- Opening Delimiter -
(** In the DDF layouts the data disks keep their own numbers as slots, and P and Q go
    behind all of them, to the slots disks and disks+1: the array of sources has two more
    entries than the stripe has disks. *)
Theorem syndrome_slots_ddf sh :
  4 <= sh_disks sh -> is_valid_idx 6 (sh_disks sh) (sh_idx sh) -> ddf_layout (sh_idx sh) = true ->
  (syndrome_slots sh).*1 = seqZ 0 (sh_disks sh) /\
  (pd_idx (sh_idx sh), sh_disks sh) ∈ syndrome_slots sh /\
  (qd_idx (sh_idx sh), sh_disks sh + 1) ∈ syndrome_slots sh /\
  forall i, 0 <= i < sh_disks sh -> i <> pd_idx (sh_idx sh) -> i <> qd_idx (sh_idx sh) -> (i, i) ∈ syndrome_slots sh.
Proof.
  intros Hn (_ & Hp & _ & Hq & Hqp & _) Hd.
  destruct (syndrome_slots_walk sh Hn Hp Hq) as (pp & Hpp & Hwp & ->); [done|].
  set (n := sh_disks sh) in *.
  assert (forall j, 0 <= j < n -> walk n (raid6_d0 sh) j = j) as Hw.
  { intros j Hj. unfold walk, raid6_d0. rewrite Hd. by apply Z.mod_small. }
  assert (forall j, slot_at sh pp j = if walk n (raid6_d0 sh) j =? pd_idx (sh_idx sh) then n
    else if walk n (raid6_d0 sh) j =? qd_idx (sh_idx sh) then n + 1 else j) as Hslot.
  { intros j. unfold slot_at, slot_count, syndrome_disks. by rewrite Hd. }
  assert (forall j, 0 <= j < n -> forall s, slot_at sh pp j = s ->
    (j, s) ∈ map (fun j => (walk n (raid6_d0 sh) j, slot_at sh pp j)) (seqZ 0 n)) as Hin.
  { intros j Hj s <-. apply list_elem_of_fmap. exists j. rewrite Hw by done. split; [done|apply elem_of_seqZ; lia]. }
  split; [|split; [|split]].
  - rewrite <- list_fmap_compose. rewrite <- (list_fmap_id (seqZ 0 n)) at 2. apply list_fmap_ext.
    intros i j Hj%list_elem_of_lookup_2%elem_of_seqZ. cbn. apply Hw. lia.
  - apply Hin; [done|]. rewrite Hslot, Hw by done. by rewrite Z.eqb_refl.
  - apply Hin; [done|]. rewrite Hslot, Hw by done. rewrite (proj2 (Z.eqb_neq _ _) Hqp). by rewrite Z.eqb_refl.
  - intros i Hi Hip Hiq. apply Hin; [done|]. rewrite Hslot, Hw by done.
    by rewrite (proj2 (Z.eqb_neq _ _) Hip), (proj2 (Z.eqb_neq _ _) Hiq).
Qed.

(** Every sector below the size of the array is on the devices: its place is below the
    number of sectors of a device, in the old geometry as well as in the new one. *)
Theorem raid5_size_in_device conf previous dev c pc r s idx :
  conf_ok conf previous -> 0 < dev < 2 ^ 64 -> 0 <= c < 64 -> 0 <= pc < 64 ->
  chunk_sectors conf = 2 ^ c -> prev_chunk_sectors conf = 2 ^ pc ->
  0 <= r < raid5_size conf dev 0 0 ->
  dev * conf_disks conf previous < 2 ^ 64 -> 0 < Z.min (raid_disks conf) (previous_raid_disks conf) - max_degraded conf ->
  raid5_compute_sector conf r previous = Some (s, idx) -> s < dev.
Proof.
  intros Hconf Hdev Hc Hpc Ec Epc Hr Hmax Hmin E.
  destruct (raid5_size_rounded conf dev c pc) as (S & HS & Hd1 & Hd2 & Hsize); [lia..|done|done|lia|].
  destruct (sector_split conf previous Hconf r) as (stripe & d & off & Heq & Hs & Hd & Ho); [lia|].
  set (spc := conf_spc conf previous) in *. set (dn := conf_disks conf previous - max_degraded conf) in *.
  assert (0 <= max_degraded conf) as Hmd by (destruct Hconf as [[(? & ? & ?)|[(? & ? & ? & ?)|(? & ? & ? & ?)]] _]; lia).
  set (mn := Z.min (raid_disks conf) (previous_raid_disks conf) - max_degraded conf) in *.
  assert (mn <= dn) as Hmn by (unfold mn, dn, conf_disks; destruct previous; lia).
  assert (S * mn <= S * dn) as Hle by (apply Z.mul_le_mono_nonneg_l; lia).
  assert (S * dn <= dev * conf_disks conf previous) as Hle2 by (unfold dn; nia).
  rewrite u64_id in Hsize by nia. rewrite Hsize in Hr.
  assert (exists t, S = t * spc) as [t Ht] by (unfold spc, conf_spc; destruct previous; [rewrite Epc|rewrite Ec]; done).
  rewrite Heq in E. unfold dn, spc in E. rewrite compute_sector_at in E by (done || (fold spc dn; lia)).
  destruct (layout _ _ _ _ _ _); [|done]. cbn in E. simplify_eq. fold spc.
  assert (stripe < t); [|nia]. apply Z.nle_gt. intros Hge.
  assert (t * dn <= stripe * dn + d) by nia. assert (t * dn * spc <= (stripe * dn + d) * spc) by (apply Z.mul_le_mono_nonneg_r; lia). lia.
Qed.

(** The devices whose pages a caller of [set_syndrome_sources] asks for. *)
Definition wanted (sh : stripe_head) (ty : srctype) (dev : Z -> r5dev) (i : Z) : Prop :=
  i = pd_idx (sh_idx sh) \/ i = qd_idx (sh_idx sh) \/ ty = SYNDROME_SRC_ALL \/
  (ty <> SYNDROME_SRC_ALL /\ R5_InJournal (dev i) = true) \/
  (ty = SYNDROME_SRC_WANT_DRAIN /\ R5_Wantdrain (dev i) = true) \/ (ty = SYNDROME_SRC_WRITTEN /\ dev_written (dev i) = true).

Lemma is_source_wanted sh ty dev i : is_source sh ty i (dev i) = true <-> wanted sh ty dev i.
Proof.
  unfold is_source, wanted. rewrite !orb_true_iff, !Z.eqb_eq.
  destruct ty; rewrite ?orb_true_iff; intuition congruence.
Qed.

(** In a RAID-6 stripe of the native layouts, [set_syndrome_sources] puts the page of every
    device that is wanted as a source into the slot of the device (the page with the data before
    the journal where the device is in the journal), with its offset, and leaves the slots of the
    others empty; P and Q are in the two slots behind the returned number of sources. *)
Theorem syndrome_sources_placed sh ty dev :
  4 <= sh_disks sh -> is_valid_idx 6 (sh_disks sh) (sh_idx sh) -> ddf_layout (sh_idx sh) = false ->
  let pg i := if R5_InJournal (dev i) then dev_orig_page (dev i) else dev_page (dev i) in
  let '(srcs, offs, count) := set_syndrome_sources sh ty dev in
  count = sh_disks sh - 2 /\
  srcs !! count = Some (pg (pd_idx (sh_idx sh))) /\ srcs !! (count + 1) = Some (pg (qd_idx (sh_idx sh))) /\
  forall i slot, (i, slot) ∈ syndrome_slots sh ->
    (wanted sh ty dev i -> srcs !! slot = Some (pg i) /\ offs !! slot = Some (dev_offset (dev i))) /\
    (~ wanted sh ty dev i -> srcs !! slot = None /\ offs !! slot = None).
Proof.
  intros Hn Hv Hd pg. destruct (native_slots sh Hn Hv Hd) as (_ & Hslots & Hp & Hq). unfold set_syndrome_sources.
  pose proof (sources_fold sh ty dev (syndrome_slots sh) ∅ ∅) as H.
  destruct (fold_left _ (syndrome_slots sh) (∅, ∅)) as [srcs offs].
  destruct H as [Hin _]; [rewrite Hslots; apply NoDup_seqZ|done|]. unfold syndrome_disks. rewrite Hd.
  assert (forall i slot, (i, slot) ∈ syndrome_slots sh ->
    (wanted sh ty dev i -> srcs !! slot = Some (pg i) /\ offs !! slot = Some (dev_offset (dev i))) /\
    (~ wanted sh ty dev i -> srcs !! slot = None /\ offs !! slot = None)) as Hall.
  { intros i slot Hi. destruct (Hin i slot Hi) as [-> ->]. rewrite <- is_source_wanted.
    destruct (is_source sh ty i (dev i)); split; intros ?; done. }
  split; [done|]. split; [|split; [|done]].
  - apply (Hall _ _ Hp). by left.
  - replace (sh_disks sh - 2 + 1) with (sh_disks sh - 1) by lia. apply (Hall _ _ Hq). right. by left.
Qed.

(** * Witnesses *)

(** The stripe at sector 232 of the six-disk array of [example_conf], and one in DDF order. *)
Definition example_stripe : stripe_head := {| sh_sector := 232; sh_disks := 6; sh_idx := Idx 0 4 5 false |}.
Definition example_ddf : stripe_head := {| sh_sector := 232; sh_disks := 6; sh_idx := Idx 0 1 2 true |}.

Lemma syndrome_slots_permutation_witness :
  (syndrome_slots example_stripe).*1 ≡ₚ seqZ 0 6 /\ (syndrome_slots example_stripe).*2 ≡ₚ seqZ 0 6 /\
  (4, 4) ∈ syndrome_slots example_stripe /\ (5, 5) ∈ syndrome_slots example_stripe.
Proof. apply (syndrome_slots_permutation example_stripe); [by vm_compute|by repeat split|done]. Defined.

Lemma syndrome_slots_ddf_witness :
  (syndrome_slots example_ddf).*1 = seqZ 0 6 /\ (1, 6) ∈ syndrome_slots example_ddf /\ (2, 7) ∈ syndrome_slots example_ddf /\
  forall i, 0 <= i < 6 -> i <> 1 -> i <> 2 -> (i, i) ∈ syndrome_slots example_ddf.
Proof. apply (syndrome_slots_ddf example_ddf); [by vm_compute|by repeat split|done]. Defined.

Lemma raid5_size_in_device_witness : 232 < 2000.
Proof.
  apply (raid5_size_in_device example_conf false 2000 7 7 1000 232 (Idx 3 4 5 false));
    [apply example_conf_ok|lia|lia|lia|by vm_compute..].
Defined.

Definition example_dev (i : Z) : r5dev :=
  {| dev_page := Z.to_nat i; dev_orig_page := 0; dev_offset := 0; R5_Wantdrain := i =? 1; R5_InJournal := false; dev_written := false |}.

Lemma syndrome_sources_placed_witness :
  let '(srcs, offs, count) := set_syndrome_sources example_stripe SYNDROME_SRC_WANT_DRAIN example_dev in
  count = 4 /\ srcs !! count = Some 4%nat /\ srcs !! (count + 1) = Some 5%nat /\
  forall i slot, (i, slot) ∈ syndrome_slots example_stripe ->
    (wanted example_stripe SYNDROME_SRC_WANT_DRAIN example_dev i -> srcs !! slot = Some (Z.to_nat i) /\ offs !! slot = Some 0) /\
    (~ wanted example_stripe SYNDROME_SRC_WANT_DRAIN example_dev i -> srcs !! slot = None /\ offs !! slot = None).
Proof. apply (syndrome_sources_placed example_stripe SYNDROME_SRC_WANT_DRAIN example_dev); [by vm_compute|by repeat split|done]. Defined.
(** How far the chain covers the page from [sector] on. *)
Fixpoint covered_to (dsector sector : Z) (bs : list bio) : Z :=
  match bs with
  | [] => sector
  | b :: bs =>
    if (sector <? dsector + SECTORS) && (bi_sector b <=? sector) then
      let sector := if sector <=? bio_end_sector b then bio_end_sector b else sector in
      if bio_end_sector b <? dsector + SECTORS then covered_to dsector sector bs else sector
    else sector
  end.

Definition is_covered (d : r5dev) : bool :=
  dev_sector d + SECTORS <=? covered_to (dev_sector d) (dev_sector d) (towrite d).

Definition stripe_bio_overlaps (sh : stripe) (bi : bio) (dd_idx : Z) (forwrite : bool) : bool :=
  let d := dev sh dd_idx in chain_overlaps bi (if forwrite then towrite d else toread d).

Definition __add_stripe_bio (sh : stripe) (bi : bio) (dd_idx : Z) (forwrite previous : bool) : option stripe :=
  let d := dev sh dd_idx in
  let sh := if negb forwrite || previous then sclear STRIPE_BATCH_READY sh else sh in
  BUG_ON (chain_clash bi (if forwrite then towrite d else toread d));;
  if forwrite then
    let firstwrite := negb (nonempty (towrite d)) in
    let sh := upd dd_idx (fun d => with_writes (chain_insert bi (towrite d)) (written d) d) sh in
    let sh :=
      if is_covered (dev sh dd_idx) && negb (test_bit R5_OVERWRITE (dev sh dd_idx))
      then with_overwrite (overwrite_disks sh + 1) (upd dd_idx (set_bit R5_OVERWRITE) sh) else sh in
    Some (if has_bitmap conf && firstwrite then sset STRIPE_BIT_DELAY sh else sh)
  else Some (upd dd_idx (fun d => with_reads (chain_insert bi (toread d)) (read d) d) sh).

(** Whether the request was added; [None] is [BUG()]. *)
Definition add_stripe_bio (sh : stripe) (bi : bio) (dd_idx : Z) (forwrite previous : bool) : option (stripe * bool) :=
  if stripe_bio_overlaps sh bi dd_idx forwrite then Some (upd dd_idx (set_bit R5_Overlap) sh, false)
  else sh ← __add_stripe_bio sh bi dd_idx forwrite previous; Some (sh, true).
(** Any block but Q is the sum of the others. *)
Lemma missing_sum b t : (b < size conf)%nat -> 0 <= t < n -> t <> q ->
  p_syn (map (fun i => pget (V i) b) (List.filter (fun i => negb (i =? t) && negb (i =? q)) (seqZ 0 n))) = pget (V t) b.
Proof.
  intros Hb Ht Htq. pose proof (all_sum b Hb) as H. rewrite (p_syn_filter _ (fun i => i =? t)) in H.
  rewrite (filter_single _ t) in H; [|..].
  - cbn in H. rewrite Z.lxor_0_r in H. apply Z.lxor_eq in H. by rewrite H, filter_filter_ne.
  - apply NoDup_ListNoDup, List.NoDup_filter, NoDup_ListNoDup, NoDup_seqZ.
  - apply list_elem_of_In, filter_In. split; [apply list_elem_of_In, elem_of_seqZ; lia|by apply negb_true_iff, Z.eqb_neq].
  - done.
Qed.
End Encoding.

Lemma p_syn_omap {A} (f : A -> Z) (l : list (option A)) :
  p_syn (map (fun o => match o with Some x => f x | None => 0 end) l) = p_syn (map f (omap id l)).
Proof. induction l as [|[x|] l IH]; cbn; [done|by f_equal|done]. Qed.

(** P of the data slots is the sum of the data blocks. *)
Lemma p_slots g (f : Z -> Z) :
  slots_ok g ->
  p_syn (map (fun o => match o with Some k => f (Z.of_nat k) | None => 0 end) (slot_devs g)) = p_syn (map f (data_idx g)).
Proof.
  intros Hg. rewrite (p_syn_omap (fun k => f (Z.of_nat k))). unfold data_idx, is_data.
  rewrite <- (p_syn_perm _ _ (Permutation_map f (slot_devs_data g Hg))). by rewrite map_map.
Qed.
- Closing Delimiter -
• **YOUR OBJECTIVE**:
The first line of the records begins the span, and the line containing "Theorem syndrome_slots_ddf sh" ends it. Reproduce that span exactly, both ends included.

• **RESPONSE BELOW**:
(** In the DDF layouts the data disks keep their own numbers as slots, and P and Q go
    behind all of them, to the slots disks and disks+1: the array of sources has two more
    entries than the stripe has disks. *)
Theorem syndrome_slots_ddf sh :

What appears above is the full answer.